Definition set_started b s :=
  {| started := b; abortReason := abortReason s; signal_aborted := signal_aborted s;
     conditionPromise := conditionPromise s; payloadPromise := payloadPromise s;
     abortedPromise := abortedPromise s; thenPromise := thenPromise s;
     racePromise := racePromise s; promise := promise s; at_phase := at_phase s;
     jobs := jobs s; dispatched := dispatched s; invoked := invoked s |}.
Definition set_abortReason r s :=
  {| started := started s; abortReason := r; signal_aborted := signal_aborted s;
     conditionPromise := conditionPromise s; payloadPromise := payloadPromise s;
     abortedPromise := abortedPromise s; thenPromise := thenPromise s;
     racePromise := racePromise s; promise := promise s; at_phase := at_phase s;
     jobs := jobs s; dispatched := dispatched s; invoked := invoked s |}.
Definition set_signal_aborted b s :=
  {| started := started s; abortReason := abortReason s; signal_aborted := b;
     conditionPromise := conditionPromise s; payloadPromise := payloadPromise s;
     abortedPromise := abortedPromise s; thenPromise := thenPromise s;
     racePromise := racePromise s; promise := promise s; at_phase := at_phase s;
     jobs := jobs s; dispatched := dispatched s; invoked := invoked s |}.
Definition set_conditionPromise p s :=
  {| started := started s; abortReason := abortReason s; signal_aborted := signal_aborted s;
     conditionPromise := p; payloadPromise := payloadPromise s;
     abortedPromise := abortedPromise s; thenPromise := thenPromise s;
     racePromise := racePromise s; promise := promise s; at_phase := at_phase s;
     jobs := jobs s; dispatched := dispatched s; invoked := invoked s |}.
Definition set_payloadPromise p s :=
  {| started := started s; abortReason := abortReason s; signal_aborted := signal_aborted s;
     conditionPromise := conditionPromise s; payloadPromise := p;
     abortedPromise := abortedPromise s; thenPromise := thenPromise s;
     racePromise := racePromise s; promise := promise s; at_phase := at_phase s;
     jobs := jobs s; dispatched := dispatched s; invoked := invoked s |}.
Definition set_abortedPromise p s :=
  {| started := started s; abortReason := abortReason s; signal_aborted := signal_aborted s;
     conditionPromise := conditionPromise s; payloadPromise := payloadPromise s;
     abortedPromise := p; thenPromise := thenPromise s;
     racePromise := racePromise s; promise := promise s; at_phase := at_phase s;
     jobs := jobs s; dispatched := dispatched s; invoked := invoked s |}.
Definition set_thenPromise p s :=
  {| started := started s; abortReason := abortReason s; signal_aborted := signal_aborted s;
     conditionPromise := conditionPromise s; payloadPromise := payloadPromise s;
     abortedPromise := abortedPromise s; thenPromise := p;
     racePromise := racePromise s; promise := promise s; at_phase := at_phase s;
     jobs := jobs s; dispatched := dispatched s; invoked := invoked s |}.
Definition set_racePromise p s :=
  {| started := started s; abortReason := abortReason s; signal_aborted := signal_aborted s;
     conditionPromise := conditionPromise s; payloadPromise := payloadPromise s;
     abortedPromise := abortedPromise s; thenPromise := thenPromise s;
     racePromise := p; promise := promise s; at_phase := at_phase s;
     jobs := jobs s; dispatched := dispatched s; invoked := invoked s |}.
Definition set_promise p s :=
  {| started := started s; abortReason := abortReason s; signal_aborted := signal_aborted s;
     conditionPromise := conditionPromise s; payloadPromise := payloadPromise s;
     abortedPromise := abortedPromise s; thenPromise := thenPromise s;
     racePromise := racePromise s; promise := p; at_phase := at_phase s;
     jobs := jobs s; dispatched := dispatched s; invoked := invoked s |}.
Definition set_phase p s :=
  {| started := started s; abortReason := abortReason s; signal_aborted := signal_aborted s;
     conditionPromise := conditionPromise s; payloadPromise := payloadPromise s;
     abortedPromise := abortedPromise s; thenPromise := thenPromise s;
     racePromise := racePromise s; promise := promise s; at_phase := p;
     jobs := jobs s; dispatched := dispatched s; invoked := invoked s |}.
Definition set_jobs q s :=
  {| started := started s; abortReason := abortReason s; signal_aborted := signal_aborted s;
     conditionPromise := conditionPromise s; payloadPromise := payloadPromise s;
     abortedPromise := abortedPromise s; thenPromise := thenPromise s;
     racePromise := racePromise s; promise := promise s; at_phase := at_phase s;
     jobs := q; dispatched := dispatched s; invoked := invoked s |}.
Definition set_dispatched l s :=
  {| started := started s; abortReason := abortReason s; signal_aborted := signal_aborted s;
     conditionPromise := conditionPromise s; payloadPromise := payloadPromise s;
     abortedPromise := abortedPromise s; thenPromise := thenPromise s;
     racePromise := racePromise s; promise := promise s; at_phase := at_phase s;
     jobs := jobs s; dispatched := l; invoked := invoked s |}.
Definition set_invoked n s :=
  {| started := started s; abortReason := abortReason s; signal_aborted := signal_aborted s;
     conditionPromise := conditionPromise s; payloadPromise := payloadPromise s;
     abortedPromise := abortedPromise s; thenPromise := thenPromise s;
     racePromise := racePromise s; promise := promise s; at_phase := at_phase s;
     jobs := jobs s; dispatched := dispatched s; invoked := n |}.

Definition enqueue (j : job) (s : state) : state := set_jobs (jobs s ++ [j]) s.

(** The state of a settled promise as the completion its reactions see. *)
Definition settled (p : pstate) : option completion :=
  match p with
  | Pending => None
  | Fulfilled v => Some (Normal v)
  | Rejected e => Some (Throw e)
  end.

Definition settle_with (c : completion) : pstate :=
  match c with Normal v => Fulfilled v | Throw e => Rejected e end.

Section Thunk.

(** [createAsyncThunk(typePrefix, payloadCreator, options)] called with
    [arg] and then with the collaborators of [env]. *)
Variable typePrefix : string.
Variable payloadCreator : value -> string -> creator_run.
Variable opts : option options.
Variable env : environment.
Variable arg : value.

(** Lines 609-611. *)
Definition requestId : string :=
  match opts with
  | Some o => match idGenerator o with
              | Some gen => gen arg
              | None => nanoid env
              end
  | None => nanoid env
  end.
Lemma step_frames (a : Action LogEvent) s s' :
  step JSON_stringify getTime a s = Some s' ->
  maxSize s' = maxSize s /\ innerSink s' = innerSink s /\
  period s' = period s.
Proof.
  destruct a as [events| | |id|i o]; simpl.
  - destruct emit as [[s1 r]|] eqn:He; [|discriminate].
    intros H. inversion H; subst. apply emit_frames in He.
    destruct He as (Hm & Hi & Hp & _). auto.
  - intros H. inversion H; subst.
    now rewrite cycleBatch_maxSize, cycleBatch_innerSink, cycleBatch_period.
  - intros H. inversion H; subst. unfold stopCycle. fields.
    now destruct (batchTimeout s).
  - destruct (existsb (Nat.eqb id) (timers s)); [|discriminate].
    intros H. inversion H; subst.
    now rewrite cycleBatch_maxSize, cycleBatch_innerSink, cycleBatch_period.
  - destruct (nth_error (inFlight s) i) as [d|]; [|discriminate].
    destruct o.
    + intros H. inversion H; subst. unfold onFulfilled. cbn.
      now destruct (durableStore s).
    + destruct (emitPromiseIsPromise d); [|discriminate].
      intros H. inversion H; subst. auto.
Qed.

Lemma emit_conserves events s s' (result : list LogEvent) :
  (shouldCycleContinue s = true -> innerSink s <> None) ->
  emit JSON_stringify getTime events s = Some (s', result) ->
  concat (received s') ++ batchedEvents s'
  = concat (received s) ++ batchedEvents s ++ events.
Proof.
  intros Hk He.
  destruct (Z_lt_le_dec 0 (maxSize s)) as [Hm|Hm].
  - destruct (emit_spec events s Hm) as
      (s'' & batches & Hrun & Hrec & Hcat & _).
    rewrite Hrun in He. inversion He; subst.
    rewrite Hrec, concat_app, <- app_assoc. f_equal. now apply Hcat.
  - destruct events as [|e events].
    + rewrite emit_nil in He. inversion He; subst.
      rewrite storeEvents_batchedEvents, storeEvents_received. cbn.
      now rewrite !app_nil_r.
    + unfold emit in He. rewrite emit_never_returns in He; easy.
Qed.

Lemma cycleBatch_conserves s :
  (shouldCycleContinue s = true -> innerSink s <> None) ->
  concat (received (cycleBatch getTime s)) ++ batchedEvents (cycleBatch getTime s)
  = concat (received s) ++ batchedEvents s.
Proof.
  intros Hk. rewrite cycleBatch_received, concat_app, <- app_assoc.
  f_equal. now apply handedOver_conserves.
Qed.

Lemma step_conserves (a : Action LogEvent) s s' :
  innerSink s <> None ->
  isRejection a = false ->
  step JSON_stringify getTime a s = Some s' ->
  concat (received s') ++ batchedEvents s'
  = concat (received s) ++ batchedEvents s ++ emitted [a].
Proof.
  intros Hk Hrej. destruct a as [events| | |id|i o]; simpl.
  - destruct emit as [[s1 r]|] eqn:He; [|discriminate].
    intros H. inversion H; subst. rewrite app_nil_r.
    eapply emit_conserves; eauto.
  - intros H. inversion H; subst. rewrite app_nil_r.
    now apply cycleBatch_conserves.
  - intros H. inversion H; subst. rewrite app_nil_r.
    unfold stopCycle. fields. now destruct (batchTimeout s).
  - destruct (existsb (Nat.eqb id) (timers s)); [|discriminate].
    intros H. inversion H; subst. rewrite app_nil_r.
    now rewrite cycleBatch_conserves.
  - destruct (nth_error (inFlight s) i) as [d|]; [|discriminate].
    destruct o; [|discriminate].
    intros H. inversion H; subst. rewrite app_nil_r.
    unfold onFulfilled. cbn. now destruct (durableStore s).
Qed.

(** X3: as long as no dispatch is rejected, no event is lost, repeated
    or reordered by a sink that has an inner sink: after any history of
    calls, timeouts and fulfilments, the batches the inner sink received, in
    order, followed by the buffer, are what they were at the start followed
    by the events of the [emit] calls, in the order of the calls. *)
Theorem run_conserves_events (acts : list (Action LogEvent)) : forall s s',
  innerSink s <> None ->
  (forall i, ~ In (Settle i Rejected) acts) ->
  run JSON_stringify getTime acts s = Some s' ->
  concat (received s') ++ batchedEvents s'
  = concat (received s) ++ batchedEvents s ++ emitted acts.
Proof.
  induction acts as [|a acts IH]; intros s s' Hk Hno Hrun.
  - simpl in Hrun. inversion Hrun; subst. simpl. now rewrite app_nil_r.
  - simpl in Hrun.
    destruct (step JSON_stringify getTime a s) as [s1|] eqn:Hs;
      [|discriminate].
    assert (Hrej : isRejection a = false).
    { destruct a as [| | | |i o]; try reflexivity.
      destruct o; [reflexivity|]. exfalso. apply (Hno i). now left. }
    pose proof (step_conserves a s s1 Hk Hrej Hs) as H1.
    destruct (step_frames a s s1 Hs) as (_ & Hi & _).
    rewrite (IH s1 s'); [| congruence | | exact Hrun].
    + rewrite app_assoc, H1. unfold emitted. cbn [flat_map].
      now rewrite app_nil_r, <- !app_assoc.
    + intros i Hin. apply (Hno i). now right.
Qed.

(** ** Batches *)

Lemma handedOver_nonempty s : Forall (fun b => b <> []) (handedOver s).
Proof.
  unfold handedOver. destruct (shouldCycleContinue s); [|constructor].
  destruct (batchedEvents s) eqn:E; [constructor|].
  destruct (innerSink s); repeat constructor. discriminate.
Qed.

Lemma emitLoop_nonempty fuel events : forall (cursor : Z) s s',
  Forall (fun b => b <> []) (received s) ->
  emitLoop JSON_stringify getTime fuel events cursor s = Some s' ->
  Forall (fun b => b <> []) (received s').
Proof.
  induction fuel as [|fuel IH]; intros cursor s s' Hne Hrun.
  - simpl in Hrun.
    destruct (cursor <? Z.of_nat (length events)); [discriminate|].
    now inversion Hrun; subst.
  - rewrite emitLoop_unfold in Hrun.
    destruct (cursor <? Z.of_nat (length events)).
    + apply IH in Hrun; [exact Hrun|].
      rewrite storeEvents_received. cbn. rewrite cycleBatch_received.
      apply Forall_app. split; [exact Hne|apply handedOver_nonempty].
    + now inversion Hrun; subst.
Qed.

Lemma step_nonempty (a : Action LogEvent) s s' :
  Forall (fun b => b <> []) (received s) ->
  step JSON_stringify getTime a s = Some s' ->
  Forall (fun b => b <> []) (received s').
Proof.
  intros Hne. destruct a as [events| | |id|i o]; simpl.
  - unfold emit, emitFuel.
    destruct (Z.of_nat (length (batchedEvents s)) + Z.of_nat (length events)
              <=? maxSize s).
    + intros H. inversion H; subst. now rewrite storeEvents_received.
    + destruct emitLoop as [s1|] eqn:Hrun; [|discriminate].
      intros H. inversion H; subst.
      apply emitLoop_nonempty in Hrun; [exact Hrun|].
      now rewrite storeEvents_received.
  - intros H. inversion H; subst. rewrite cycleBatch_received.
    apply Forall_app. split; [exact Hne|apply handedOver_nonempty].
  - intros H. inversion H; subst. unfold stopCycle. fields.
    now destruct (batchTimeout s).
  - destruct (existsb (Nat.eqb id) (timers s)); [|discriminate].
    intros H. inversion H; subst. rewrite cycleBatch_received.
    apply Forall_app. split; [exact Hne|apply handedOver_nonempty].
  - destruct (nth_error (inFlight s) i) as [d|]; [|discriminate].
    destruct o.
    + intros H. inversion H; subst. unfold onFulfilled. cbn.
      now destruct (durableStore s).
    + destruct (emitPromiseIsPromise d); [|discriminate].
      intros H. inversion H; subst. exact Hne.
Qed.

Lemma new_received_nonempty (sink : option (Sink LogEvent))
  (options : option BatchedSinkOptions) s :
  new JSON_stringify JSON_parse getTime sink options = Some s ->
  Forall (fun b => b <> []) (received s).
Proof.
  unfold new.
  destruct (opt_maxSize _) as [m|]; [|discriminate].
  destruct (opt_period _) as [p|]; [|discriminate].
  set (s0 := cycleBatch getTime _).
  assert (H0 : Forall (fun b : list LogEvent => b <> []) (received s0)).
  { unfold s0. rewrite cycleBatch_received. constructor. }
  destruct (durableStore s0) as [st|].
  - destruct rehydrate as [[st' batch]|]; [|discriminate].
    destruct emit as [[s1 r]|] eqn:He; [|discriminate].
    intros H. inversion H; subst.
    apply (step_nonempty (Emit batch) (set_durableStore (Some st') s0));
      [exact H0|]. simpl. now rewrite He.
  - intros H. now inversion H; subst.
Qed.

============================================================

# Task:
Show every line from the listing that contains "payloadCreator".

# Answer to this problem:
(** [createAsyncThunk(typePrefix, payloadCreator, options)] called with
Variable payloadCreator : value -> string -> creator_run.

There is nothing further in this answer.